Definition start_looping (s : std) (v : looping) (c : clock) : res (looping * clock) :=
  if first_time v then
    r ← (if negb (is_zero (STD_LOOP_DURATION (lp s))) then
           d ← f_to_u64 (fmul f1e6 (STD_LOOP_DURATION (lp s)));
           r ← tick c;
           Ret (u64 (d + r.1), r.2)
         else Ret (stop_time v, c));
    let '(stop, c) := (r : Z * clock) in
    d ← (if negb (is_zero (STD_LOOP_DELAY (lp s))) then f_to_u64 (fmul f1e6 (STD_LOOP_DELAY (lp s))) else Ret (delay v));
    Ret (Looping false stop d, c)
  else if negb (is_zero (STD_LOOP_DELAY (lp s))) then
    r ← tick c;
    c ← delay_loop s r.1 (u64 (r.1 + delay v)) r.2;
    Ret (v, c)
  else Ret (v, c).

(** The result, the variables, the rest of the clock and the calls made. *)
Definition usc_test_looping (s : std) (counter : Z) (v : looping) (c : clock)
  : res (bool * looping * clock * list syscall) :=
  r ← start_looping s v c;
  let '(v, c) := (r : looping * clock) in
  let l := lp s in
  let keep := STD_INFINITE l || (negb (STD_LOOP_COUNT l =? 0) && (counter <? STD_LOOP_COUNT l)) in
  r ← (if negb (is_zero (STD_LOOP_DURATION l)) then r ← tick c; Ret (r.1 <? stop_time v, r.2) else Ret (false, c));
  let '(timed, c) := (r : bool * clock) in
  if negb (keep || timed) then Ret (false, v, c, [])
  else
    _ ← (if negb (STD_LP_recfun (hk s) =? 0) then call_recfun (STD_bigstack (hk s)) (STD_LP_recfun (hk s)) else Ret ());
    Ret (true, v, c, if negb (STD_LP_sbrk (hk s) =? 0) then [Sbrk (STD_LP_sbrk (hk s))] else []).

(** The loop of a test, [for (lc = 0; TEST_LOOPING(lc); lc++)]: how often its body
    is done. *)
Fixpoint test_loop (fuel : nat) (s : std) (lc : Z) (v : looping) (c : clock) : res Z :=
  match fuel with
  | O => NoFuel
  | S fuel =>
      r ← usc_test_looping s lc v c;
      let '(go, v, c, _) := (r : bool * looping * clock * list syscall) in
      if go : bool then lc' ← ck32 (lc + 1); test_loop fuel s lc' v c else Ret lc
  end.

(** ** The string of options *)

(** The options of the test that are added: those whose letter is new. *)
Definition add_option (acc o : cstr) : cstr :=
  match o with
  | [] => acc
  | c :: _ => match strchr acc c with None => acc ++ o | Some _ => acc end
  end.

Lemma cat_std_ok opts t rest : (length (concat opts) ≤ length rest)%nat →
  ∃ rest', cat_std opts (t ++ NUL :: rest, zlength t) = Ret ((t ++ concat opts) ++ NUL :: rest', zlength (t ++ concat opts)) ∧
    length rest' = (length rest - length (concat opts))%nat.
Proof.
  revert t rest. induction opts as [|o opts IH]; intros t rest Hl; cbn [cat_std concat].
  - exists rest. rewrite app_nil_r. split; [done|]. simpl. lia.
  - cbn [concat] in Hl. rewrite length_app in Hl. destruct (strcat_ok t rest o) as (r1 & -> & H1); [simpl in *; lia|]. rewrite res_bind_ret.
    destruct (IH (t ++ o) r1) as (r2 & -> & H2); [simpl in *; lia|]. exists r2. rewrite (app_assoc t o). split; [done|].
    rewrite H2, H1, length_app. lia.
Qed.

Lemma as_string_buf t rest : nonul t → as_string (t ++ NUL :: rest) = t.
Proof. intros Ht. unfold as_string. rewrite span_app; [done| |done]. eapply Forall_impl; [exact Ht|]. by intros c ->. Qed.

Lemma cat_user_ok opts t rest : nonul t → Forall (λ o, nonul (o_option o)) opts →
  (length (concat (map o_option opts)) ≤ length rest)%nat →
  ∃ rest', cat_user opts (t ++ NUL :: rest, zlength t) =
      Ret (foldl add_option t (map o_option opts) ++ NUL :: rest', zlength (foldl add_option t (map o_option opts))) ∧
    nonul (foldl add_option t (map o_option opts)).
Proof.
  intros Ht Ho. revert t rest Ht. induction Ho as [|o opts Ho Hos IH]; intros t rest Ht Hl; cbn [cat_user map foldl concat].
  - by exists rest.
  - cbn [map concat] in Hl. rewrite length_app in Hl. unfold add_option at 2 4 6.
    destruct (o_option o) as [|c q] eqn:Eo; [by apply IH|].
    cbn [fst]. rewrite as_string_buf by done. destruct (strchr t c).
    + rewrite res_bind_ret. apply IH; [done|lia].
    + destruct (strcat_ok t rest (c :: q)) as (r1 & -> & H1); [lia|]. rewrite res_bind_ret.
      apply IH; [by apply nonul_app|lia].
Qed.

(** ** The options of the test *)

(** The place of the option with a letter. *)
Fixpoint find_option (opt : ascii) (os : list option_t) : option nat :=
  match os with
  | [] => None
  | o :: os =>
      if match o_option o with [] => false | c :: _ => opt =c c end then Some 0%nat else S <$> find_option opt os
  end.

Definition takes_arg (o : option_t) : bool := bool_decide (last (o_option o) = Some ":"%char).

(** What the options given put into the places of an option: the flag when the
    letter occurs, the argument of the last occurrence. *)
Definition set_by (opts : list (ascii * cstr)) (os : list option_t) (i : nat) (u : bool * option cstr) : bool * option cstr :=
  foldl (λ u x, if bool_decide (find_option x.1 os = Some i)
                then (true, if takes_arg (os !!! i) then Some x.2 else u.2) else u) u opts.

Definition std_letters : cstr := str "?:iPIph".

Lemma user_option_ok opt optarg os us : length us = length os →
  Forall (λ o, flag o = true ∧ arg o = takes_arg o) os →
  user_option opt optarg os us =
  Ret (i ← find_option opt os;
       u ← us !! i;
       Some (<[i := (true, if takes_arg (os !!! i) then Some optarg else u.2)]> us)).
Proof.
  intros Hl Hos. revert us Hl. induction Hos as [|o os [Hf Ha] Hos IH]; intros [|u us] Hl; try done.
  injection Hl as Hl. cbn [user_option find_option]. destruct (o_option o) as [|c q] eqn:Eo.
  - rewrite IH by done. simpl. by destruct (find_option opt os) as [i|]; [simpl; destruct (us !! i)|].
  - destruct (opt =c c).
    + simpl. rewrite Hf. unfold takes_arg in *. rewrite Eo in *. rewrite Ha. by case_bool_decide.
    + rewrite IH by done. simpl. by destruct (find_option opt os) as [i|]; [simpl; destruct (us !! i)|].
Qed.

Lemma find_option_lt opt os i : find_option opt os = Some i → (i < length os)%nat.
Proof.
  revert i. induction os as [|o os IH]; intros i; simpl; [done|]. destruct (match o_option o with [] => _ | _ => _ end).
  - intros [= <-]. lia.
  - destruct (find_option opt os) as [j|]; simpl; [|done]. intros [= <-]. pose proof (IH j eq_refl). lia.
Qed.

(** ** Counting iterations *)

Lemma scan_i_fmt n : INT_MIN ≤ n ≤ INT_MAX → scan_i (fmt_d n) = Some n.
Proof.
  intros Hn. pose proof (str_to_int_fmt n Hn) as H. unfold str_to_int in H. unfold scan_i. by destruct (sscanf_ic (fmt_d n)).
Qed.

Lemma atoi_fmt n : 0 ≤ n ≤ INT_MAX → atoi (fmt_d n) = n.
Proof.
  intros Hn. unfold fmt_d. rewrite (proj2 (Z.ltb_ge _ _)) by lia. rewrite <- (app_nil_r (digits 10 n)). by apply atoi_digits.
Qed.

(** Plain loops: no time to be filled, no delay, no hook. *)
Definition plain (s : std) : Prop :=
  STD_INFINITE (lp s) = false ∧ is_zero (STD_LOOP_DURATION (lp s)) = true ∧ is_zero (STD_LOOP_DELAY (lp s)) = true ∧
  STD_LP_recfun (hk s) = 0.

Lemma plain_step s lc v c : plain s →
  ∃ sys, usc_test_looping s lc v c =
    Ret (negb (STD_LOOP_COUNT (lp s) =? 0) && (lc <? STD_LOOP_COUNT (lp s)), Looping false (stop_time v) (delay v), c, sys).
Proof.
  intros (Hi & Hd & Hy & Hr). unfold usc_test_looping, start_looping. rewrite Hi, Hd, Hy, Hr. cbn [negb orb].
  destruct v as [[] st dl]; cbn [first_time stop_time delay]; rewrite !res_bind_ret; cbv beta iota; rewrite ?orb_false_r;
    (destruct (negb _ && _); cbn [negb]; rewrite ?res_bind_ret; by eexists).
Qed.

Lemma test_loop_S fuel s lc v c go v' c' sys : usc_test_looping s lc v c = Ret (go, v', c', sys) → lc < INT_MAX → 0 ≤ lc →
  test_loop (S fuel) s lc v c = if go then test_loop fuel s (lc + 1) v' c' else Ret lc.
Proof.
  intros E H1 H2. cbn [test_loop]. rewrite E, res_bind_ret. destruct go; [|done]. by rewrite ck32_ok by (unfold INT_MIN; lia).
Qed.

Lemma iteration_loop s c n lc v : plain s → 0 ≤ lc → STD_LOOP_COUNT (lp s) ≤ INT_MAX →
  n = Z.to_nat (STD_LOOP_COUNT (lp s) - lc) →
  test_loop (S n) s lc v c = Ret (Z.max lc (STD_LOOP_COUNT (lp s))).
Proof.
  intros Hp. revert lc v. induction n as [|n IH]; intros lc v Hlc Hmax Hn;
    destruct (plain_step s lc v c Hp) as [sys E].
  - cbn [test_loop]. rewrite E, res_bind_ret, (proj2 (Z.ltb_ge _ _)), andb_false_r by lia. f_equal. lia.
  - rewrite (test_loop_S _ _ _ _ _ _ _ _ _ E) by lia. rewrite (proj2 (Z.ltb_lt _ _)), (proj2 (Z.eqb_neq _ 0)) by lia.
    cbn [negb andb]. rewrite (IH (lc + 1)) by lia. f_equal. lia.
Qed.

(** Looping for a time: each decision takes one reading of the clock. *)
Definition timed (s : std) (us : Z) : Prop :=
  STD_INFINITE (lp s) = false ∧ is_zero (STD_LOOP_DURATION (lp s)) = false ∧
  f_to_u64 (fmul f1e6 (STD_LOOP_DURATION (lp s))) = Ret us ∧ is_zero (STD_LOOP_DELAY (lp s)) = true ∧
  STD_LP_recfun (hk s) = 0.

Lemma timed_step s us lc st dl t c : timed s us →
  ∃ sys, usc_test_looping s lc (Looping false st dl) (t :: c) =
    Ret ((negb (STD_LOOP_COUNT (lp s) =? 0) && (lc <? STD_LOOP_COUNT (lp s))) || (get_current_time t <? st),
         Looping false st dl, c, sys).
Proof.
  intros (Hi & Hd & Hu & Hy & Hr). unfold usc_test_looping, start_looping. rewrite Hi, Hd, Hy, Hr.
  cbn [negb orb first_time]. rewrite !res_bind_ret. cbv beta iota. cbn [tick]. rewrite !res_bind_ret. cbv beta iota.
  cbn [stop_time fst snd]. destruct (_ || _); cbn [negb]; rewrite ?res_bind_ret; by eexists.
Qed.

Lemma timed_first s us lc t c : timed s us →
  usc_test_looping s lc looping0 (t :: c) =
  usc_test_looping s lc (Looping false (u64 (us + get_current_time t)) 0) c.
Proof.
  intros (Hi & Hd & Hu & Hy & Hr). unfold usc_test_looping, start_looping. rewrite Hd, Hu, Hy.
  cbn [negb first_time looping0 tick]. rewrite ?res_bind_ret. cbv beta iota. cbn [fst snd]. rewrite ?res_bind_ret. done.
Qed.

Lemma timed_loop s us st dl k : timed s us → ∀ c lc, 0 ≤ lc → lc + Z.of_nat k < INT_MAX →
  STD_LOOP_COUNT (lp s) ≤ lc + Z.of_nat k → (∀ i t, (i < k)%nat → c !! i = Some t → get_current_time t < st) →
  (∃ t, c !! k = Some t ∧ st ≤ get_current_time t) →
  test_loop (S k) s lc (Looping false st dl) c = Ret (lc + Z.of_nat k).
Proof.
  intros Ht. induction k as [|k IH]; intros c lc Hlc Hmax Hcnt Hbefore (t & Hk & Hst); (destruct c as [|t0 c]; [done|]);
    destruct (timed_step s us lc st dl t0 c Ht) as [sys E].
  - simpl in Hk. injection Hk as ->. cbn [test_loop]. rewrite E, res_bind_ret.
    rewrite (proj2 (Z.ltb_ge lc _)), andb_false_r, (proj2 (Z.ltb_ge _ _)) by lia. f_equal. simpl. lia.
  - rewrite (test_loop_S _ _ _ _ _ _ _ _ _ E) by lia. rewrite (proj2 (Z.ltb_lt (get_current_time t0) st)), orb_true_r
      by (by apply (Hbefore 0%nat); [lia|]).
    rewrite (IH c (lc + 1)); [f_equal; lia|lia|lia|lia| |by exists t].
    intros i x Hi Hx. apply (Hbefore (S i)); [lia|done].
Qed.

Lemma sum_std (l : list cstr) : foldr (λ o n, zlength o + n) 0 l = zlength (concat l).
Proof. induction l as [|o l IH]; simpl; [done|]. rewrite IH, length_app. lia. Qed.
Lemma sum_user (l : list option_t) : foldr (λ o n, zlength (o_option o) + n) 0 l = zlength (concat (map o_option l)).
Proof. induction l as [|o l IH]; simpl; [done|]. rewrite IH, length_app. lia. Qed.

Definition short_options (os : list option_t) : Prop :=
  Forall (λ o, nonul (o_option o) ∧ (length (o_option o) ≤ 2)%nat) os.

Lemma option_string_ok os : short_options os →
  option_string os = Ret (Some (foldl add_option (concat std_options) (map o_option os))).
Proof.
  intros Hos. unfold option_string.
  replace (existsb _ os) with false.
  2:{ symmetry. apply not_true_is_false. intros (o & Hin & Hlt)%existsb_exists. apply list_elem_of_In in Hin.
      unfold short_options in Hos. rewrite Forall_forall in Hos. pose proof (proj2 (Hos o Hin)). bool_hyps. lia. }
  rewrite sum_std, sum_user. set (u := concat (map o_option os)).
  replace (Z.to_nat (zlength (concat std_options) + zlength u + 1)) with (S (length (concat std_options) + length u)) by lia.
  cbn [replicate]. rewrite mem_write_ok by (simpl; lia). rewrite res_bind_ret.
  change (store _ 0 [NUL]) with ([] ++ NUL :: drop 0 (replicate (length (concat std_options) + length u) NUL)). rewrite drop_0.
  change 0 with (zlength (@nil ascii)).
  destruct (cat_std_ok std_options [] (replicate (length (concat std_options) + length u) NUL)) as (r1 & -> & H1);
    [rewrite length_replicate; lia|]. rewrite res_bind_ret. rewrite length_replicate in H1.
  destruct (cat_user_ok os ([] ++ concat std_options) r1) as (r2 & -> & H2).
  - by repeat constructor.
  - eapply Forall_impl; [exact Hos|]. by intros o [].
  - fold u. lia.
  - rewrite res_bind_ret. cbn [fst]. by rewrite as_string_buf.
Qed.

#### [WHAT TO DO]
Keeping every character as it is, restate the lines above that run from the line with "user_option opt optarg" through the line with "intros Hl Hos.", both included, and nothing else.

#### [TASK RESPONSE]
  user_option opt optarg os us =
  Ret (i ← find_option opt os;
       u ← us !! i;
       Some (<[i := (true, if takes_arg (os !!! i) then Some optarg else u.2)]> us)).
Proof.
  intros Hl Hos. revert us Hl. induction Hos as [|o os [Hf Ha] Hos IH]; intros [|u us] Hl; try done.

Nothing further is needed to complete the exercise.